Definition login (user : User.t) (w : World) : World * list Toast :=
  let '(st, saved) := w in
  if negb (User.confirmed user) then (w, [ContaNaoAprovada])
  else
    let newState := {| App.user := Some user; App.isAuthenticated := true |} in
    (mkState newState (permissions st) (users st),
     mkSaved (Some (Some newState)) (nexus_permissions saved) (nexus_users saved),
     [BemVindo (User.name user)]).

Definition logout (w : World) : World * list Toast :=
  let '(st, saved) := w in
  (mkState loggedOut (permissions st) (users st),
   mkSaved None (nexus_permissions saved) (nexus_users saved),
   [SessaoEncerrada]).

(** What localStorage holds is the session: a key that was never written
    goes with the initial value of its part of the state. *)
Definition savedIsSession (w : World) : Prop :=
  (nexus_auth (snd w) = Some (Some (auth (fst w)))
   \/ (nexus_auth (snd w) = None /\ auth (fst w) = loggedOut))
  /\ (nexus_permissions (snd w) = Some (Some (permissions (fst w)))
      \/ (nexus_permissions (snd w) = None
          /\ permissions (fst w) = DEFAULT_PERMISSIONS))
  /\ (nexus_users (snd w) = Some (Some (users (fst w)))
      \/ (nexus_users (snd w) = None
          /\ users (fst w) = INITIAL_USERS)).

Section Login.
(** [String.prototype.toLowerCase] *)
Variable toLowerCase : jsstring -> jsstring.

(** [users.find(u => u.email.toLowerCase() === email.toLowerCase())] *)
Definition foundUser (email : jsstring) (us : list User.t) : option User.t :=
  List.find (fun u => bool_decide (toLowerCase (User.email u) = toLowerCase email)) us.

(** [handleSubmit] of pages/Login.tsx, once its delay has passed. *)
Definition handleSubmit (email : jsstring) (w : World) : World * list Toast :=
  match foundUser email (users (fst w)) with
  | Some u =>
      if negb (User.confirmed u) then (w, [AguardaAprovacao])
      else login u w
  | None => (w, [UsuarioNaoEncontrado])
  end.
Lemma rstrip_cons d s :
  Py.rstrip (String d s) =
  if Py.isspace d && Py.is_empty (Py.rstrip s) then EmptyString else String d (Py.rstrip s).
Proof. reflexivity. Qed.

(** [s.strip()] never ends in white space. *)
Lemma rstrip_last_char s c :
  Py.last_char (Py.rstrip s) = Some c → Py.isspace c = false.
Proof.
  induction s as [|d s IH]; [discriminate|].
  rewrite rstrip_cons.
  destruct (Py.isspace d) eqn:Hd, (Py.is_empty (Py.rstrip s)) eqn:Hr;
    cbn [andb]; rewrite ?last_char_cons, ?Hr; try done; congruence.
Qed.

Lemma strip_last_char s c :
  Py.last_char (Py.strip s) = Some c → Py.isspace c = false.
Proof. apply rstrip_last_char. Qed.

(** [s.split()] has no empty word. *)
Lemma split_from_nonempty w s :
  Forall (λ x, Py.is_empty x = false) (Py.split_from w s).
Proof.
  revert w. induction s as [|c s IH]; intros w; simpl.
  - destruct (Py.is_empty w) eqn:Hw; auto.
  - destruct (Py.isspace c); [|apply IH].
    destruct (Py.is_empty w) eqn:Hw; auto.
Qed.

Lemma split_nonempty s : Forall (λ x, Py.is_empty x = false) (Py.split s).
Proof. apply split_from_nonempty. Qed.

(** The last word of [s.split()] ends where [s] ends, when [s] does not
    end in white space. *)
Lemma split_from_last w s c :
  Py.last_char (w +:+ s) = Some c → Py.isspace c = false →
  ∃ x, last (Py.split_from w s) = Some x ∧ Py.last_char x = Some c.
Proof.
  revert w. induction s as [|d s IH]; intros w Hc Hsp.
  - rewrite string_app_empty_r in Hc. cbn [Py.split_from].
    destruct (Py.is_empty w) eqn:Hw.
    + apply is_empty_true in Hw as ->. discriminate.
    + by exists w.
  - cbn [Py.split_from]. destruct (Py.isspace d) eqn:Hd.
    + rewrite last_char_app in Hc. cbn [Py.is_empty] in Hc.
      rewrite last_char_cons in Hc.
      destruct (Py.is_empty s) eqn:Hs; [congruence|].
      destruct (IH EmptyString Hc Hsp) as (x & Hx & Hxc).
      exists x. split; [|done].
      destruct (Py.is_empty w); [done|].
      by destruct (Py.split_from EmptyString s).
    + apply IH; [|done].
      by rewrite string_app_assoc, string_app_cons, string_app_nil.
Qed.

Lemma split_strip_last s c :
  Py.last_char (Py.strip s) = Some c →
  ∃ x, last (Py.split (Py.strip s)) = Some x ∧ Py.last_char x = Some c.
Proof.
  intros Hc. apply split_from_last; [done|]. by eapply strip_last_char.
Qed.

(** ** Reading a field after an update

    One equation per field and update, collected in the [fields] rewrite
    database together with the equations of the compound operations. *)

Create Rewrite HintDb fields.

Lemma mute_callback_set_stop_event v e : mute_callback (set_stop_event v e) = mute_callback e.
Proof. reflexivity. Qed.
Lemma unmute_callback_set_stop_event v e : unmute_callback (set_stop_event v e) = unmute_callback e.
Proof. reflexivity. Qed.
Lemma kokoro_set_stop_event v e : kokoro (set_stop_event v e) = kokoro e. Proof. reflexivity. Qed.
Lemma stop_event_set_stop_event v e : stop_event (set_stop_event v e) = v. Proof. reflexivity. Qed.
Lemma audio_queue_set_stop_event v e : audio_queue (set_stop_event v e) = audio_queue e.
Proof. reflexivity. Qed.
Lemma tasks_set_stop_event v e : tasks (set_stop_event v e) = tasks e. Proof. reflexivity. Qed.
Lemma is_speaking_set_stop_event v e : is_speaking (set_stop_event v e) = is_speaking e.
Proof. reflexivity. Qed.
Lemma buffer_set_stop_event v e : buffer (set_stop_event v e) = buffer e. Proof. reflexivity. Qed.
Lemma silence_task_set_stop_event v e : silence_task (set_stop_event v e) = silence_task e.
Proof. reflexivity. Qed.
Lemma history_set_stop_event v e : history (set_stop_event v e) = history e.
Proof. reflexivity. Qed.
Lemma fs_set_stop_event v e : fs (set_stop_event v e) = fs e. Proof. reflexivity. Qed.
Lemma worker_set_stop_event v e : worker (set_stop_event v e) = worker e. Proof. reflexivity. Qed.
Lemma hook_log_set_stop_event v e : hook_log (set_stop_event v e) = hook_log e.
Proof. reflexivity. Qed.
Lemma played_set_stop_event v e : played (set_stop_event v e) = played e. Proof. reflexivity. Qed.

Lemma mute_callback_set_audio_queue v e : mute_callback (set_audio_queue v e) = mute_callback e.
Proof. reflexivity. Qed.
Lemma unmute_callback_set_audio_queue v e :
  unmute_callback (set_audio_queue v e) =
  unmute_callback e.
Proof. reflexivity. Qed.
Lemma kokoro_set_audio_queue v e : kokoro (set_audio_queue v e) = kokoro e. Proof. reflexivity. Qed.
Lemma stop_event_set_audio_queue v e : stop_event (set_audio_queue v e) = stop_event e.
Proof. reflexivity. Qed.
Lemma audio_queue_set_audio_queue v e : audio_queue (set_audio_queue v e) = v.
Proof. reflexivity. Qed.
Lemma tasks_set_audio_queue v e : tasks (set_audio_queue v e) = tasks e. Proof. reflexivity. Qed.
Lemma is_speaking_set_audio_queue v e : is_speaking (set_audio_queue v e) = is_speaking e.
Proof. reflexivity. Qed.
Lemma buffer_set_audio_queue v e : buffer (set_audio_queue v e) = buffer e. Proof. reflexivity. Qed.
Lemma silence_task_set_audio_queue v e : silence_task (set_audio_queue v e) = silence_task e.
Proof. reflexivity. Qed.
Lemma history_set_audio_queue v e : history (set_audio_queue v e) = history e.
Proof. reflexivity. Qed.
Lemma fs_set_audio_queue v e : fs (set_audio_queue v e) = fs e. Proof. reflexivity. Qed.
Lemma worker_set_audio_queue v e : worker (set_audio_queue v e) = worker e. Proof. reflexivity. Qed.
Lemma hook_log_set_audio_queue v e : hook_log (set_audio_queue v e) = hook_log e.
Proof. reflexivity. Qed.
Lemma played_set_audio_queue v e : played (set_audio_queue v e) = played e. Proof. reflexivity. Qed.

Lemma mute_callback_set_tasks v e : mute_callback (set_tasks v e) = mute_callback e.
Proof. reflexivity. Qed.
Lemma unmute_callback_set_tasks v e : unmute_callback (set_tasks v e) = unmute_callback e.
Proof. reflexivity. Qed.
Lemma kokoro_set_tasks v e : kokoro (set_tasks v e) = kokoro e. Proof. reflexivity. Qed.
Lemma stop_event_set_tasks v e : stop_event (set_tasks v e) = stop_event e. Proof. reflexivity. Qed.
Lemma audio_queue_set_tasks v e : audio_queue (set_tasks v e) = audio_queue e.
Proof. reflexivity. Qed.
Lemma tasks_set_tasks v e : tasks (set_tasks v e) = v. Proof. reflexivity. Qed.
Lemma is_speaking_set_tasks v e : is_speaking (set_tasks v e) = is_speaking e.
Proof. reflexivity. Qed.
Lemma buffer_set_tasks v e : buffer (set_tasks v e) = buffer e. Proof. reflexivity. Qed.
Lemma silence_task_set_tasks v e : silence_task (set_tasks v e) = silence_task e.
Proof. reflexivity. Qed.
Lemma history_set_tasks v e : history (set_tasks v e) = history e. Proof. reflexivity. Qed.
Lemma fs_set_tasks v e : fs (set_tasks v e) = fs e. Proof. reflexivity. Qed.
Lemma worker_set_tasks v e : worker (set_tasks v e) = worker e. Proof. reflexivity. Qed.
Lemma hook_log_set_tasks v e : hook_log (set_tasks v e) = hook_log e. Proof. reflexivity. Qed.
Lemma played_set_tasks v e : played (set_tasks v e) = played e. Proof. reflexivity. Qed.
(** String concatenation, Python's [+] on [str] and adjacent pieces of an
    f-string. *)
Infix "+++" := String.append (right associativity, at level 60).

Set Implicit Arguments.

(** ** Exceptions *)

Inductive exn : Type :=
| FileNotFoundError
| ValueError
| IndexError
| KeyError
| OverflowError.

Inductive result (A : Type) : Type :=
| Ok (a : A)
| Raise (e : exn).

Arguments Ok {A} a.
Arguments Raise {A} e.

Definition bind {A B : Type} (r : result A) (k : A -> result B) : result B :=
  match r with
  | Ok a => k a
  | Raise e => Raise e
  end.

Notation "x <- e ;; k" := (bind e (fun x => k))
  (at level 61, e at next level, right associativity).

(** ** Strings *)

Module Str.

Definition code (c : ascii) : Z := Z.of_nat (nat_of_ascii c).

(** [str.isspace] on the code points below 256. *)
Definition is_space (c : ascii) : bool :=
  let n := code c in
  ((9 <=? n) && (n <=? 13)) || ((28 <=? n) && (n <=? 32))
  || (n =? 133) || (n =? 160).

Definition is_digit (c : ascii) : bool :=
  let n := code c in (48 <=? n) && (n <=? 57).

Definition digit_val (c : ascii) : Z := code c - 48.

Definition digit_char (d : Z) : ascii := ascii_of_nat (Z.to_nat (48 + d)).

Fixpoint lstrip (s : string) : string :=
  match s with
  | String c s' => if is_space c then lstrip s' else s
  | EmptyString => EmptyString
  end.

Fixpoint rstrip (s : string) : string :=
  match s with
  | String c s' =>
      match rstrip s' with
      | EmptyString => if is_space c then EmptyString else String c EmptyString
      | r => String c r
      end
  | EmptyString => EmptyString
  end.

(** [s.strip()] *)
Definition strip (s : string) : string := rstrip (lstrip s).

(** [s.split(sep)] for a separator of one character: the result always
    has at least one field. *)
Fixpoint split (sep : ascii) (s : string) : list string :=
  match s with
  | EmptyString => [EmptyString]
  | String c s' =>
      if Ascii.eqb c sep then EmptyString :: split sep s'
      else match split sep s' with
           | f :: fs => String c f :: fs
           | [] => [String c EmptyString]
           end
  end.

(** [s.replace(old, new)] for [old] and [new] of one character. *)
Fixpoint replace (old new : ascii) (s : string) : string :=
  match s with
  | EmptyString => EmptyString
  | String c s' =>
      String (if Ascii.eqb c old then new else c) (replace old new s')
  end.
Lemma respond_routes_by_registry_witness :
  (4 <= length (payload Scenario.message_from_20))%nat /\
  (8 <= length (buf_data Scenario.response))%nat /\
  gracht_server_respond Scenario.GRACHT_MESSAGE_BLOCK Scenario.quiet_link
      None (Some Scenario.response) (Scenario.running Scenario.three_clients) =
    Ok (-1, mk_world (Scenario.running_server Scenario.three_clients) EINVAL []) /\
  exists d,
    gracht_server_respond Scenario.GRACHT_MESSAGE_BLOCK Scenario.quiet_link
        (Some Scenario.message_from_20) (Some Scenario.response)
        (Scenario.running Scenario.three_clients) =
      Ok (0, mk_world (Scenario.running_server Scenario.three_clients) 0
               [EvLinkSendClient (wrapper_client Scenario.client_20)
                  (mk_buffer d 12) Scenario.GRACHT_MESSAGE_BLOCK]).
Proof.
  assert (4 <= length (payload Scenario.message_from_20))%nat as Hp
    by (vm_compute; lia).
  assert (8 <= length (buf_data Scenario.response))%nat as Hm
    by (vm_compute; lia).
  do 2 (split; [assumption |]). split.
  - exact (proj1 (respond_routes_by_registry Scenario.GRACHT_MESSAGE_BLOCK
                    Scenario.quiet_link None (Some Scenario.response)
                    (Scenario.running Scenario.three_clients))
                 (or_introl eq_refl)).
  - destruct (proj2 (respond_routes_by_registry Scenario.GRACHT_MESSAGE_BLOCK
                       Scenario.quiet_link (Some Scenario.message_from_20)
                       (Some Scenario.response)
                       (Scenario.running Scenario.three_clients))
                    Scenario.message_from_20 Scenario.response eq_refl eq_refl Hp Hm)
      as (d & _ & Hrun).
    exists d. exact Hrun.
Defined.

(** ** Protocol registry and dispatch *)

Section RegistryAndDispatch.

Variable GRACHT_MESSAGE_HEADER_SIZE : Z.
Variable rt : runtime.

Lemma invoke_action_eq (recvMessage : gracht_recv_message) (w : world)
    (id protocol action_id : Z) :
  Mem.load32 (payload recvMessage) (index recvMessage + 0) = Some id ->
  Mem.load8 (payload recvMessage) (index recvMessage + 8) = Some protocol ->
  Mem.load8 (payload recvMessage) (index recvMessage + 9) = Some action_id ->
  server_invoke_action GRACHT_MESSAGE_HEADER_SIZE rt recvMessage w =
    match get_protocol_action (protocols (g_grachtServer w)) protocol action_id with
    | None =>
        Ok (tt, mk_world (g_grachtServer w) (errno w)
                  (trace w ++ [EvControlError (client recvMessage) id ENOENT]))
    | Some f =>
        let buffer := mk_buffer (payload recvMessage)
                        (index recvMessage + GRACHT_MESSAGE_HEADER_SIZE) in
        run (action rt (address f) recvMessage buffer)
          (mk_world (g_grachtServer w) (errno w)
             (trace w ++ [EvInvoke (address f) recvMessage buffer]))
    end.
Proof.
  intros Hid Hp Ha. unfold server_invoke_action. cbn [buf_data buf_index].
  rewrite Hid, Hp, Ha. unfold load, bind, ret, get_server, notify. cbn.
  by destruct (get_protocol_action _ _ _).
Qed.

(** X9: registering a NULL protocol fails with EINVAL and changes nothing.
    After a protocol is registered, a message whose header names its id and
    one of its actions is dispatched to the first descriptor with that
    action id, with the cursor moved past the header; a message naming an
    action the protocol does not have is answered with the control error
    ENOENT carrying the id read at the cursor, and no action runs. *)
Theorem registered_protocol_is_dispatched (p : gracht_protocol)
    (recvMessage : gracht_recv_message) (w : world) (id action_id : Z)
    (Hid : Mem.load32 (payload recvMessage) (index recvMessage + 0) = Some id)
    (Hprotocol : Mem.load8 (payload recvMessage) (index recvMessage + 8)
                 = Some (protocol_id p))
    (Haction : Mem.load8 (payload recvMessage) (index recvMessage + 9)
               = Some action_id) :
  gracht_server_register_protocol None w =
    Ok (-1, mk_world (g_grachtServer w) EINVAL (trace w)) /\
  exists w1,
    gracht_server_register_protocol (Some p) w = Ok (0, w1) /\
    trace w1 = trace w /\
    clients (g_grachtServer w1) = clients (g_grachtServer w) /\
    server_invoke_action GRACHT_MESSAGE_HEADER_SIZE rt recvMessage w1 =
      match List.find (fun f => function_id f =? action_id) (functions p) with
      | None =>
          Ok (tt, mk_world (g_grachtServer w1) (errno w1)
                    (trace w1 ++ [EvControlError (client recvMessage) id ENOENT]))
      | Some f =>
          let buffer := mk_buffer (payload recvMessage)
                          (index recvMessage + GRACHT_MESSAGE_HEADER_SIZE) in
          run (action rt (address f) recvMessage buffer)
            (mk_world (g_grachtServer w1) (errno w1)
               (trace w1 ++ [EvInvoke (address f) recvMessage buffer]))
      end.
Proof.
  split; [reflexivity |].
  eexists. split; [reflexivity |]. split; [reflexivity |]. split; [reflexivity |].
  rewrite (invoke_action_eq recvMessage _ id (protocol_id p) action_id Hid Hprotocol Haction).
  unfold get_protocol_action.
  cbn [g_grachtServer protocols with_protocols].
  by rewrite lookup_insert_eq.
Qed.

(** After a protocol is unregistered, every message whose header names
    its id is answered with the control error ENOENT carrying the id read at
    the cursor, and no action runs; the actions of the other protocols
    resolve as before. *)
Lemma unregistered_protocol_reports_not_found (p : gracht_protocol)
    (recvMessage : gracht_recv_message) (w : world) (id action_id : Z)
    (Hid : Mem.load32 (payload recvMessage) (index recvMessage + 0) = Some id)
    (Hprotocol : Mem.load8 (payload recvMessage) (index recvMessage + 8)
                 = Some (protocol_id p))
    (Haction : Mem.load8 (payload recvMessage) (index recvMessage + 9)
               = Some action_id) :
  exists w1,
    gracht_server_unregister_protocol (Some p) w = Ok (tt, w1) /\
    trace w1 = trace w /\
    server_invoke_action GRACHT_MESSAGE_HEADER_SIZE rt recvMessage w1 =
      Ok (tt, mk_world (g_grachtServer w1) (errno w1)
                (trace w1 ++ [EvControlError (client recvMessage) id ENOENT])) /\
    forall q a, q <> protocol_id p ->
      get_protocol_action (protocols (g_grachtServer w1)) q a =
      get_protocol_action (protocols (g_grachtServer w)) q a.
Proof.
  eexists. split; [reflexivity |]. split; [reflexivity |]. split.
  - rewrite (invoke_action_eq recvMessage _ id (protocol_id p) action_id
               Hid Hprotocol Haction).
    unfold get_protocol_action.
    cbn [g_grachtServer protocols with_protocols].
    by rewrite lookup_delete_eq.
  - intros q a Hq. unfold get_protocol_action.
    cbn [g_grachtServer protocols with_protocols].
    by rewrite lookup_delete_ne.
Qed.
____
• Assigned task: Please give back only the lines between the first line of the entries and the line with "Variable toLowerCase : jsstring -> jsstring.", both ends included, word for word.

• Task response:
Definition login (user : User.t) (w : World) : World * list Toast :=
  let '(st, saved) := w in
  if negb (User.confirmed user) then (w, [ContaNaoAprovada])
  else
    let newState := {| App.user := Some user; App.isAuthenticated := true |} in
    (mkState newState (permissions st) (users st),
     mkSaved (Some (Some newState)) (nexus_permissions saved) (nexus_users saved),
     [BemVindo (User.name user)]).

Definition logout (w : World) : World * list Toast :=
  let '(st, saved) := w in
  (mkState loggedOut (permissions st) (users st),
   mkSaved None (nexus_permissions saved) (nexus_users saved),
   [SessaoEncerrada]).

(** What localStorage holds is the session: a key that was never written
    goes with the initial value of its part of the state. *)
Definition savedIsSession (w : World) : Prop :=
  (nexus_auth (snd w) = Some (Some (auth (fst w)))
   \/ (nexus_auth (snd w) = None /\ auth (fst w) = loggedOut))
  /\ (nexus_permissions (snd w) = Some (Some (permissions (fst w)))
      \/ (nexus_permissions (snd w) = None
          /\ permissions (fst w) = DEFAULT_PERMISSIONS))
  /\ (nexus_users (snd w) = Some (Some (users (fst w)))
      \/ (nexus_users (snd w) = None
          /\ users (fst w) = INITIAL_USERS)).

Section Login.
(** [String.prototype.toLowerCase] *)
Variable toLowerCase : jsstring -> jsstring.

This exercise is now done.